ST. MARTIN/ST. LANDRY PARISHES, La. (KLFY) – Video poker has been legal in Louisiana since 1991.
You’ll find truck stop casinos with video poker machines along interstates and highways. For some, it’s a way to pass the time, have some fun, and win some cash.
“Just the excitement of it,” said Nona Lyons of Breaux Bridge while she played video poker at Cajun Fire Casino in St. Martin Parish. “Just the excitement of winning and all you have to do press a button. You don’t have to sit there and throw cards. It’s video poker!”
“Play, have fun, go home, come back, do the same thing over and over again,” said Cheryl Collins of Lafayette, who was also trying her luck at Cajun Fire.
In 1996, voters in about half the state’s parishes banned video poker. Now, five out of nine Acadiana parishes allow video poker… St. Landry, St. Martin, Acadia, Jeff Davis and St. Mary.
There are 50 video poker machines inside the Cajun Fire Casino in St. Martin Parish.
“Some come from Lafayette, some come from Breaux Bridge, some come from Henderson, different locations,” explained Bridget Courville, who works security at Cajun Fire Casino.
Video poker can be found in bars and lounges, restaurants, hotels, racetrack and off track betting parlors, and truck stops.
State and local governments get a cut of the money – ranging 22 and-a-half to 32 and-a-half percent.
According to the latest numbers from the Louisiana Gaming Control Board – from July 2015 thru June 2016 – the state collected $185,710,972. Local governments received $40,190,462.
In Acadiana — $1,779,600 went to Acadia Parish.
Jeff Davis Parish received $470,882.
St. Martin Parish received $3,538,645.
St. Mary Parish took in $877,742.
And $1,476,282 went to St. Landry Parish.
“We have in this parish, at last count, 17 businesses that have video poker machines, a-third of those are truck stops,” said St. Landry Parish President Bill Fontenot.
He said the parish government gets about $400,000 a year from video poker. And with 800 miles of roads in the parish, there’s always work to be done.
“Most of it does go to the road system but the law does allow for us to use it anywhere in the system where it’s needed,” Fontenot said.
The Quarters Casino and Travel Plaza in St. Landry Parish opened in 2002. By state law, they’re only allowed to have 50 video poker machines. They can’t have slot machines and they have to follow lots of state rules and regulations.
Truck stop casinos are regulated by the Louisiana Gaming Control Board. The State Police Gaming Enforcement Division enforces the law.
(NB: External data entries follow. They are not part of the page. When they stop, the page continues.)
Definition write_network_domain (r : NetworkDomain) : WireWriter → WireWriter :=
  steps [
    write_identity (nd_id r); write_enum (nd_connectivity r);
    write_identity_vector kMaxDomainMembers (nd_racks r); write_domain_header (nd_header r)].

Definition read_network_domain (name : string) : WRead NetworkDomain :=
  id ← read_identity_value name;
  connectivity ← read_enum kMaxConnectivityClassRaw name;
  racks ← read_identity_vector kMaxDomainMembers name;
  header ← read_domain_header name;
  mret (MkNetwork id connectivity racks header).

Definition network_domain_ok (r : NetworkDomain) : Prop :=
  known_id (nd_id r) ∧ Forall known_id (nd_racks r) ∧ domain_header_ok (nd_header r).

#[global] Instance codec_network_domain name :
  Codec write_network_domain (read_network_domain name) network_domain_ok 1.
Proof. wire_record write_network_domain read_network_domain network_domain_ok. Qed.

Definition write_storage_domain (r : StorageDomain) : WireWriter → WireWriter :=
  steps [
    write_identity (sd_id r); write_identity_vector kMaxDomainMembers (sd_racks r);
    write_domain_header (sd_header r)].

Definition read_storage_domain (name : string) : WRead StorageDomain :=
  id ← read_identity_value name;
  racks ← read_identity_vector kMaxDomainMembers name;
  header ← read_domain_header name;
  mret (MkStorage id racks header).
Pat Willis is the Quarters general manager and one of the casino owners.
“They come in basically once or twice a year to look around, to make sure, to inspect our books to make sure we’re keeping all the records correct. We’re required to store some of the information the video poker machines put out,” Willis said.
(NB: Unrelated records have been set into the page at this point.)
Record ValidateSnapshotRequestMessage := MkValidateRequest {
  tq_view : SnapshotView
}.

Record ValidateSnapshotResponseMessage := MkValidateResponse {
  ts_validation : WireValidation
}.

Record RevalidateRequestMessage := MkRevalidateRequest {
  vq_cluster : ClusterId;
  vq_authority : MutationAuthority;
  vq_racks : list RackId
}.

Record RevalidateResponseMessage := MkRevalidateResponse {
  vs_accepted : bool;
  vs_reason : RejectionReason;
  vs_detail : string;
  vs_lifecycle : ClusterLifecycle;
  vs_readiness : ReadinessEvaluation
}.

Record ShutdownMessage := MkShutdown {
  sh_reason : string
}.

Record ErrorMessage := MkErrorMessage {
  em_error : StructuredError
}.

(** ** Bodies *)

Definition write_snapshot_validation (r : WireValidation) : WireWriter → WireWriter :=
  steps [
    write_bool (wv_current r); write_bool (wv_consumable r);
    write_raw_vector kMaxStaleReasons (wv_reasons r);
    write_vector kMaxDecodedRecords write_text (wv_subjects r);
    write_explanation (wv_explanation r)].

Definition read_snapshot_validation (name : string) : WRead WireValidation :=
  current ← read_bool name;
  consumable ← read_bool name;
  reasons ← read_raw_vector kMaxSnapshotStaleReasonRaw kMaxStaleReasons name;
  subjects ← read_string_vector kMaxDecodedRecords name;
  explanation ← read_explanation name;
  mret (MkWireValidation current consumable reasons subjects explanation).

Definition declared_raw (v : N) : Prop := (v <= kMaxSnapshotStaleReasonRaw)%N.

Definition snapshot_validation_ok (r : WireValidation) : Prop :=
  Forall declared_raw (wv_reasons r) ∧ explanation_ok (wv_explanation r).

#[global] Instance codec_stale_reasons name :
  Codec (write_raw_vector kMaxStaleReasons)
    (read_raw_vector kMaxSnapshotStaleReasonRaw kMaxStaleReasons name) (Forall declared_raw) 4.
Proof. apply codec_raw_vector; [done|apply _]. Qed.

#[global] Instance codec_snapshot_validation name :
  Codec write_snapshot_validation (read_snapshot_validation name) snapshot_validation_ok 1.
Proof. wire_record write_snapshot_validation read_snapshot_validation snapshot_validation_ok. Qed.

Definition write_hello (r : HelloMessage) : WireWriter → WireWriter :=
  steps [
    write_u16 (he_protocol_version r); write_identity (he_cluster r);
    write_identity (he_boot r); write_text (he_role r); write_text (he_build r)].

Definition read_hello (name : string) : WRead HelloMessage :=
  protocol_version ← read_u16 name;
  cluster ← read_identity_value name;
  boot ← read_identity_value name;
  role ← read_string name;
  build ← read_string name;
  mret (MkHello protocol_version cluster boot role build).

Definition hello_ok (r : HelloMessage) : Prop :=
  fits 16 (he_protocol_version r) ∧ known_id (he_cluster r) ∧ known_id (he_boot r).

#[global] Instance codec_hello name : Codec write_hello (read_hello name) hello_ok 1.
Proof. wire_record write_hello read_hello hello_ok. Qed.

Definition write_hello_ack (r : HelloAckMessage) : WireWriter → WireWriter :=
  steps [
    write_u16 (ha_protocol_version r); write_identity (ha_cluster r);
    write_counter (ha_coordinator_epoch r); write_counter (ha_cluster_epoch r);
    write_counter (ha_topology_epoch r); write_counter (ha_topology_generation r);
    write_enum (ha_lifecycle r); write_bool (ha_accepted r); write_enum (ha_reason r);
    write_text (ha_detail r)].

Definition read_hello_ack (name : string) : WRead HelloAckMessage :=
  protocol_version ← read_u16 name;
  cluster ← read_identity_value name;
  coordinator_epoch ← read_counter name;
  cluster_epoch ← read_counter name;
  topology_epoch ← read_counter name;
  topology_generation ← read_counter name;
  lifecycle ← read_enum kMaxClusterLifecycleRaw name;
  accepted ← read_bool name;
  reason ← read_enum kMaxRejectionReasonRaw name;
  detail ← read_string name;
  mret (MkHelloAck protocol_version cluster coordinator_epoch cluster_epoch topology_epoch
    topology_generation lifecycle accepted reason detail).

Definition hello_ack_ok (r : HelloAckMessage) : Prop :=
  fits 16 (ha_protocol_version r) ∧ known_id (ha_cluster r) ∧
  counter_fits (ha_coordinator_epoch r) ∧ counter_fits (ha_cluster_epoch r) ∧
  counter_fits (ha_topology_epoch r) ∧ counter_fits (ha_topology_generation r).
Willis said the state taxes truck stop casinos at 32 and-a-half percent. He said casino owners have to put the money into a “sweep account” that the state “sweeps” twice a month.
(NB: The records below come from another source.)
(* ===== verification/WireShared.v ===== *)
(** * Values embedded in other streams

    The codecs of [src/protocol.cpp] that append a versioned request, result,
    snapshot view or error to a writer of the caller, and read one from a reader
    of the caller. *)

From Stdlib Require Import NArith ZArith Lia.
From S2P Require Import Prelude Identity Counter Taxonomy Evidence Types Invariant Explain Snapshot.
From S2P Require Import Wire Codec WireStream WireRecords WireMessages.

(** Whether the value could be written, and the writer. *)
Definition encode_shared {A} (write_one : A → WireWriter → WireWriter) (value : A)
    (writer : ByteWriter) : bool * ByteWriter :=
  let w := write_one value (write_version_tag (MkWireWriter writer true)) in (good w, ww_writer w).

Definition decode_shared {A} (subject : string) (read_one : string → WRead A) (reader : ByteReader) :
    DecodeOutcome * option A * ByteReader :=
  match read_version_tag subject (MkWireReader reader Wire_Ok "") with
  | (None, w) => (make_decode_error w subject, None, wr_reader w)
  | (Some _, w) =>
      match read_one subject w with
      | (None, w) => (make_decode_error w subject, None, wr_reader w)
      | (Some value, w) => (decoded, Some value, wr_reader w)
      end
  end.

Definition encode_mutation_request := encode_shared write_mutation_request.
Definition decode_mutation_request := decode_shared "mutation_request" read_mutation_request.
Definition encode_mutation_result := encode_shared write_mutation_result.
Definition decode_mutation_result := decode_shared "mutation_result" read_mutation_result.
Definition encode_snapshot_view := encode_shared write_snapshot_view.
Definition decode_snapshot_view := decode_shared "snapshot_view" read_snapshot_view.
Definition encode_structured_error := encode_shared write_structured_error.
Definition decode_structured_error := decode_shared "structured_error" read_structured_error.

#[local] Transparent emits.

(** What a value appends to the writer is read back, whatever follows, and the
    reader is left at what follows. *)
Lemma shared_round_trip {A} (wr : A → WireWriter → WireWriter) (rd : string → WRead A) ok n subject
    (a : A) writer :
  Codec wr (rd subject) ok n → ok a → (encode_shared wr a writer).1 = true →
  ∃ bs, bw_data (encode_shared wr a writer).2 = bw_data writer ++ bs ∧
    ∀ rest, decode_shared subject rd (reader_of (bs ++ rest)) = (decoded, Some a, reader_of rest).
Proof.
  intros Hc Ha. unfold encode_shared. cbn [fst snd]. intros Hg.
  destruct (codec_emits Hc a _ Ha Hg) as (Hg1&bs2&_&Hd2&Hr2).
  destruct (codec_emits (codec_version subject) () (MkWireWriter writer true) (always_intro _) Hg1)
    as (_&bs1&_&Hd1&Hr1).
  cbn [sink_data wire_sink ww_writer] in *. exists (bs1 ++ bs2).
  split; [by rewrite Hd2, Hd1, (assoc_L (++))|]. intros rest. unfold decode_shared.
  specialize (Hr1 (bs2 ++ rest)). rewrite <-(assoc_L (++)). cbn [start wire_source] in Hr1, Hr2.
  setoid_rewrite Hr1. setoid_rewrite Hr2. done.
Qed.

#[local] Opaque emits.

Lemma mutation_request_shared r writer :
  mutation_request_ok r → (encode_mutation_request r writer).1 = true →
  ∃ bs, bw_data (encode_mutation_request r writer).2 = bw_data writer ++ bs ∧
    ∀ rest, decode_mutation_request (reader_of (bs ++ rest)) = (decoded, Some r, reader_of rest).
Proof. by eapply shared_round_trip, codec_mutation_request. Qed.

Lemma mutation_result_shared r writer :
  mutation_result_ok r → (encode_mutation_result r writer).1 = true →
  ∃ bs, bw_data (encode_mutation_result r writer).2 = bw_data writer ++ bs ∧
    ∀ rest, decode_mutation_result (reader_of (bs ++ rest)) = (decoded, Some r, reader_of rest).
Proof. by eapply shared_round_trip, codec_mutation_result. Qed.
“Once you get used to it, it’s not that bad, it’s not that bad,” Willis said. “But they do expect you to follow them. So you need to be on top of your game so that you’re doing everything you’re supposed to do.”
You must be 21 or older to gamble at a casino. The law changed this year to where some video poker machines will accept 50 or 100 dollar bills. It used to be just 20 dollar bills.
The maximum payout on video poker remains $1,000.